Take the data below and extract the lines from the one with "ops) = None -> refusal used s json_error" to the one with "Some encoded ->", inclusive, exactly as written.

Records for this exercise
*** Block opens ***

(* ===== verification/Protocol.v ===== *)
(** * The protocol of an execution

    What an execution may do next is decided by the run's own rows: its status,
    its transcript and the last event of its ledger.  [action] states which step
    is allowed in which state, and with which outcome, without the order in which
    the code looks; the theorem is that [Execute] follows it, step by step, and
    ends where it says. *)

From S2P Require Export Termination.
Open Scope Z_scope.
Open Scope tx_scope.

(** ** The protocol *)

(** The first call the assistant made that has no tool message. *)
Definition waits (h : list Message) (call : ToolCall) : Prop :=
  exists before after, all_calls h = before ++ call :: after /\ tc_id call ∉ answered_ids h /\ Forall (fun c => tc_id c ∈ answered_ids h) before.
Definition all_answered (h : list Message) : Prop := Forall (fun c => tc_id c ∈ answered_ids h) (all_calls h).
(** The conversation ends in a turn without calls. *)
Definition ended (h : list Message) : Prop := exists l m, h = l ++ [m] /\ ms_role m = "assistant" /\ ms_tool_calls m = [].
Lemma finished_ended h : finished h = true <-> ended h.
Proof.
  unfold finished, ended, is_role. split.
  - destruct (last h) as [m|] eqn:Hl; [|done]. intros [Hr%str_eqb_true Hc%bool_decide_eq_true]%andb_true_iff.
    apply last_Some in Hl as [l ->]. eauto.
  - intros (l & m & -> & Hr & Hc). rewrite last_snoc, Hr, Hc. done.
Qed.

Section Protocol.
Context `{!SqlBind} (err_text : err -> string) (r : Runner) (provider : Provider) (runID : string) (maxSteps : Z).

(** Other processes leave the rows alone that decide what comes next. *)
Definition others (s s' : DB) : Prop :=
runs s' !! runID = runs s !! runID /\ Events runID s' = Events runID s /\ run_auth s' !! runID = run_auth s !! runID /\
auth_state s' !! runID = auth_state s !! runID.

(** The run is open, with this row and this history. *)
Definition open_run (s : DB) (row : RunRow) (h : list Message) : Prop :=
runs s !! runID = Some row /\ run_status row <> "completed" /\ decode_history (run_transcript row) = Some h.
(** Nothing is waiting and the last message is not a turn without calls. *)
Definition settled (s : DB) (row : RunRow) (h : list Message) : Prop := open_run s row h /\ all_answered h /\ ~ ended h.
(** The run's next turn is due, with these operations exposed to the model. *)
Definition turn_due (used : Z) (s : DB) (row : RunRow) (h : list Message) (ops : list Operation) : Prop :=
settled s row h /\ used < maxSteps /\ Exposed runID (mf_operations (rn_manifest r)) s = Ok (ops, s).
(** The ledger ends in the request, unanswered. *)
Definition asked (s : DB) (request : goval) : Prop :=
exists e encoded, marshal request = Some encoded /\ LastEvent runID s = Some e /\ e_type e = "model.request" /\
(e_payload e = encoded \/ equalJSON (e_payload e) encoded = true).
(** The provider's answer to this task, history and operations, with the
attempts that gave none. *)
Definition answered_by (row : RunRow) (h : list Message) (ops : list Operation) (next : Message) (failure : option err) : Prop :=
exists n m pe l, provider n (run_task row) h ops = (m, pe) /\ next = with_interruptions m l /\ (failure = None <-> pe = None).
(** An assistant message whose calls have operations and IDs of their own. *)
Definition accepted_turn (h : list Message) (next : Message) : Prop := ms_role next = "assistant" /\
Forall (fun c => tc_id c <> "" /\ is_Some (find_operation (rn_manifest r) (tc_operation_id c))) (ms_tool_calls next) /\
NoDup (map tc_id (ms_tool_calls next)) /\ (forall c, c ∈ ms_tool_calls next -> tc_id c ∉ map tc_id (all_calls h)).

(** An error that was to be recorded; [out] is how the recording went. *)
Definition reported (what : string) (e : err) (out : res err unit) : err :=
match out with Ok _ => e | Err saveErr => ErrWrap (what +:+ " error: " +:+ err_text e +:+ "; recording error: ") saveErr end.
Definition error_of (out : res err unit) : option err := match out with Ok _ => None | Err e => Some e end.

(** What the execution refuses without writing, and why. *)
Inductive refusal (used : Z) (s : DB) : err -> Prop :=
| refuse_missing : runs s !! runID = None -> refusal used s ErrNoRows
| refuse_transcript row : runs s !! runID = Some row -> run_status row <> "completed" -> decode_history (run_transcript row) = None ->
refusal used s (ErrText "json: transcript")
| refuse_exposed row h e s' : settled s row h -> used < maxSteps -> atomically (Exposed runID (mf_operations (rn_manifest r))) s = (Err e, s') -> refusal used s e
| refuse_request row h ops : turn_due used s row h ops -> marshal (request_value row h ops) = None -> refusal used s json_error
| refuse_changed row h ops encoded e : turn_due used s row h ops -> marshal (request_value row h ops) = Some encoded ->
LastEvent runID s = Some e -> e_type e = "model.request" -> equalJSON (e_payload e) encoded = false ->
refusal used s (ErrText ("run " +:+ runID +:+ " has an abandoned model request that differs from the reconstructed one; the run cannot be resumed safely"))
| refuse_turn row h ops next : turn_due used s row h ops -> asked s (request_value row h ops) -> answered_by row h ops next None ->
accepted_turn h next -> marshal (history_value (h ++ [next])) = None -> refusal used s json_error
| crash_before_request row h ops e : turn_due used s row h ops ->
Fire (rn_crash r) (MkSite BeforeModelRequest runID (run_step row) "" "") = Some e -> refusal used s e
| crash_after_request row h ops e : turn_due used s row h ops -> asked s (request_value row h ops) ->
Fire (rn_crash r) (MkSite AfterModelRequest runID (run_step row) "" "") = Some e -> refusal used s e
| crash_after_response row step e : runs s !! runID = Some row -> run_step row = step + 1 ->
Fire (rn_crash r) (MkSite AfterModelResponse runID step "" "") = Some e -> refusal used s e
| crash_before_completion row h e : open_run s row h -> all_answered h -> ended h ->
Fire (rn_crash r) (MkSite BeforeCompletion runID (run_step row) "" "") = Some e -> refusal used s e.

(** [action used s turns failure s']: the execution, having used so many turns,
goes from [s] to [s'], uses [turns] more, and ends with [failure] if there is
one. *)
Inductive action (used : Z) (s : DB) : Z -> option err -> DB -> Prop :=
| act_others s' : others s s' -> action used s 0 None s'
| act_refuse e : refusal used s e -> action used s 0 (Some e) s
| act_call row h call result s' : open_run s row h -> waits h call ->
Invoke (rn_dispatch r) runID (tc_id call) (tc_operation_id call) (tc_arguments call) s = (Ok result, s') -> action used s 0 None s'
| act_call_crashed row h call e s' : open_run s row h -> waits h call ->
Invoke (rn_dispatch r) runID (tc_id call) (tc_operation_id call) (tc_arguments call) s = (Err e, s') -> is_crashed e = true -> action used s 0 (Some e) s'
| act_call_failed row h call e s1 s2 out s' : open_run s row h -> waits h call ->
Invoke (rn_dispatch r) runID (tc_id call) (tc_operation_id call) (tc_arguments call) s = (Err e, s1) -> is_crashed e = false -> others s1 s2 ->
SaveStatusGuarded (rn_fence r) (rn_clock r) runID "failed" "error" (dispatch_payload err_text call e) s2 = (out, s') ->
action used s 0 (Some (reported "dispatch" e out)) s'
| act_request row h ops out s' : turn_due used s row h ops -> (forall e, LastEvent runID s = Some e -> e_type e <> "model.request") ->
AppendGuarded (rn_fence r) (rn_clock r) runID "model.request" (request_value row h ops) s = (out, s') -> action used s 0 (error_of out) s'
| act_turn row h ops next transcript out s' : turn_due used s row h ops -> asked s (request_value row h ops) -> answered_by row h ops next None ->
accepted_turn h next -> marshal (history_value (h ++ [next])) = Some transcript ->
SaveTurnGuarded (rn_fence r) (rn_clock r) runID (run_step row + 1) transcript (message_value next) (interruptionPayloads (ms_interruptions next)) s = (out, s') ->
action used s 1 (error_of out) s'
| act_provider_failed row h ops next e out s' : turn_due used s row h ops -> asked s (request_value row h ops) -> answered_by row h ops next (Some e) ->
FailModelTurnGuarded (rn_fence r) (rn_clock r) runID (message_value next) (interruptionPayloads (ms_interruptions next)) (err_text e) s = (out, s') ->
action used s 1 (Some (reported "provider" e out)) s'
| act_turn_rejected row h ops next e out s' : turn_due used s row h ops -> asked s (request_value row h ops) -> answered_by row h ops next None ->
~ accepted_turn h next ->
FailModelTurnGuarded (rn_fence r) (rn_clock r) runID (message_value next) (interruptionPayloads (ms_interruptions next)) (err_text e) s = (out, s') ->
action used s 1 (Some (reported "validation" e out)) s'
| act_complete row h out s' : open_run s row h -> all_answered h -> ended h ->
SaveStatusGuarded (rn_fence r) (rn_clock r) runID "completed" "execution.completed" (status_payload row) s = (out, s') -> action used s 0 (error_of out) s'
| act_pause row h out s' : settled s row h -> maxSteps <= used ->
SaveStatusGuarded (rn_fence r) (rn_clock r) runID "paused" "execution.paused" (status_payload row) s = (out, s') -> action used s 0 (error_of out) s'.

*** Block closes ***

Answer section
| refuse_request row h ops : turn_due used s row h ops -> marshal (request_value row h ops) = None -> refusal used s json_error
| refuse_changed row h ops encoded e : turn_due used s row h ops -> marshal (request_value row h ops) = Some encoded ->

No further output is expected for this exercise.